Breath and a Smile: Tirza's Yoga Journey

By Tirza Dawn, Ayurvedic Yoga Teacher Training Founder at the dhyana Center

My yoga journey began in 1992 at UC Santa Cruz, with my beloved first yoga instructor, Julie Kimball.  She was a direct student of B.K.S. Iyengar and had the most brilliant smile. I am grateful that she gave me such a strong and loving foundation in yoga.  Through her, I learned the incredible structural precision of Iyengar style yoga, but with her very loving and softly feminine guidance, which is a far cry from the infamously militant style of many Iyengar instructors.

Julie influenced me in many ways. I teach much of the alignment skills she taught me, as well as some of the breath work practices that go along with the asana.  Perhaps most influential to my teaching style was her ability to laugh and be goofy in the midst of difficult asanas. I'm always looking for or telling a good joke right at the moment the class begins to groan with exertion!  

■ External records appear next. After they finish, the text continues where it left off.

Lemma number_at_numeral base v ds rest : 8 ≤ base ≤ 16 → numeral base v ds → ds ≠ [] →
  base ≤ digit_val (hd 0 rest) → (base = 16 → hd 0 rest ≠ 120 ∧ hd 0 rest ≠ 88) →
  number_at (ds ++ rest) base = (false, v, zlen ds).
Proof.
  intros Hb [Hd Hv] Hne Hr Hx. unfold number_at.
  destruct ds as [|c ds]; [done|]. pose proof (Forall_inv Hd) as [Hc1 Hc2]. cbn [app].
  assert (isspace c = false) as Hsp by (unfold isspace; lia).
  cbn [take_while]. rewrite Hsp. change (zlen []) with 0. rewrite dropZ_0.
  unfold skip_sign. replace (c =? 45) with false by lia. replace (c =? 43) with false by lia.
  assert (((base =? 0) || (base =? 16)) && hex_prefix (c :: ds ++ rest) = false) as Hhex.
  { destruct (Z.eqb_spec base 0); [lia|]. destruct (Z.eqb_spec base 16) as [->|]; [|done]. cbn [orb andb].
    destruct ds as [|x ds].
    - cbn [app]. destruct rest as [|x [|d rest]]; [done..|]. unfold hex_prefix. cbn [hd] in Hr.
      specialize (Hx eq_refl). cbn [hd] in Hx. replace (x =? 120) with false by lia.
      replace (x =? 88) with false by lia. by rewrite andb_false_r.
    - cbn [app]. apply Forall_inv_tail, Forall_inv in Hd as [Hdx _]. unfold hex_prefix.
      destruct (ds ++ rest); [done|].
      destruct (Z.eqb_spec x 120) as [->|]; [done|]. destruct (Z.eqb_spec x 88) as [->|]; [done|].
      by rewrite andb_false_r. }
  unfold radix. rewrite Hhex. replace (base =? 0) with false by lia.
  change (c :: ds ++ rest) with ((c :: ds) ++ rest).
  rewrite (take_while_stop (λ c, digit_val c <? base) (c :: ds) rest).
  - rewrite Hv. replace (0 <? zlen (c :: ds)) with true by zlen_lia. f_equal. zlen_lia.
  - eapply Forall_impl; [exact Hd|]. cbn beta. intros x [? _]. lia.
  - intros x r ->. cbn [hd] in Hr. lia.
Qed.

(** * The buffer of snprintf holds a prefix of the full text

    [emit_full] collects everything; running vformat on it gives the text the
    format denotes. *)

Record full := Full { f_text : bytes; f_stores : list (Z * Z * Z) }.
Definition emit_full (s : bytes) : M full unit := modify (λ f, Full (f_text f ++ s) (f_stores f)).
Definition full_len : M full Z := gets (λ f, zlen (f_text f)).
Definition full_store_n (np lng n : Z) : M full unit :=
  modify (λ f, Full (f_text f) (f_stores f ++ [(np, lng, if 1 <=? lng then s64 n else s32 n)])).
(* ===== verification/RcFs.v ===== *)
(** The file-system calls over the server protocol: src/lib/racccoon-libc/src/rc_fs.c.

    A path is its value, without the terminator.  A request and its reply share
    one buffer of [RC_FS_MSG_MAX] bytes; [junk] is what the uninitialised stack
    held in it before.  A call that fills a caller's buffer returns the bytes it
    copied there next to its result. *)
From S2P Require Import Prelude CMonad CMemory CBuffer Kernel.

(** ** Path normalisation *)

(** [if (o > 1) { o--; while (o > 1 && tmp[o - 1] != '/') o--; }] *)
Fixpoint drop_component (rev_tmp : bytes) : bytes :=
  match rev_tmp with
  | [] => []
  | [c] => [c]
  | c :: rest => if c =? 47 then c :: rest else drop_component rest
  end.

Definition last_is (c : Z) (buf : bytes) : bool :=
  match last buf with Some x => x =? c | None => false end.

(** One turn of the outer loop, from a component's start [s] to its end [e];
    [tmp] holds the [o] characters written so far. *)
Definition normalize_component {S} (p : bytes) (s e : Z) (tmp : bytes) : M S bytes :=
  let n := e - s in
  c0 <- chr p s ;;
  if (n =? 1) && (c0 =? 46) then ret tmp
  else
    dotdot <- (if (n =? 2) && (c0 =? 46) then c1 <- chr p (s + 1) ;; ret (c1 =? 46) else ret false) ;;
    if dotdot : bool then
      ret (if 1 <? zlen tmp then rev (drop_component (tl (rev tmp))) else tmp)
    else
      tmp <- (if (1 <? zlen tmp) && negb (last_is 47 tmp) then push 128 tmp 47 else ret tmp) ;;
      loop (λ '(k, tmp),
        if (k <? n) && (zlen tmp <? 127) then
          c <- chr p (s + k) ;; tmp <- push 128 tmp c ;; ret (Continue (k + 1, tmp))
        else ret (Break tmp)) (0, tmp).

Definition rc_normalize {S} (p : bytes) : M S bytes :=
  tmp <- push 128 [] 47 ;;
  tmp <- loop (λ '(i, tmp),
    c <- chr p i ;;
    if c =? 0 then ret (Break tmp)
    else
      i <- loop (λ i, c <- chr p i ;; if c =? 47 then ret (Continue (i + 1)) else ret (Break i)) i ;;
      c <- chr p i ;;
      if c =? 0 then ret (Break tmp)
      else
        e <- loop (λ e, c <- chr p e ;;
          if negb (c =? 0) && negb (c =? 47) then ret (Continue (e + 1)) else ret (Break e)) i ;;
        tmp <- normalize_component p i e tmp ;;
        ret (Continue (e, tmp))) (0, tmp) ;;
  let tmp := if (1 <? zlen tmp) && last_is 47 tmp then removelast tmp else tmp in
  push 128 tmp 0 ;; ret tmp.

(** [while (s[i] && o < 127) out[o++] = s[i++];] *)
Definition append_bounded {S} (out s : bytes) : M S bytes :=
  loop (λ '(i, out),
    c <- chr s i ;;
    if negb (c =? 0) && (zlen out <? 127) then out <- push 128 out c ;; ret (Continue (i + 1, out))
    else ret (Break out)) (0, out).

I studied yoga with Julie for the entire time I was in college and Yoga became a significant part of my major of Bachelor of Arts.  At that time, UCSC had programs which enabled students to be able to create their own major. Though I began my studies at UCSC as a journalism major, I realized half way through that I needed to broaden my perspective and the only way to explore what was most interesting to me was to create my major.  So I did.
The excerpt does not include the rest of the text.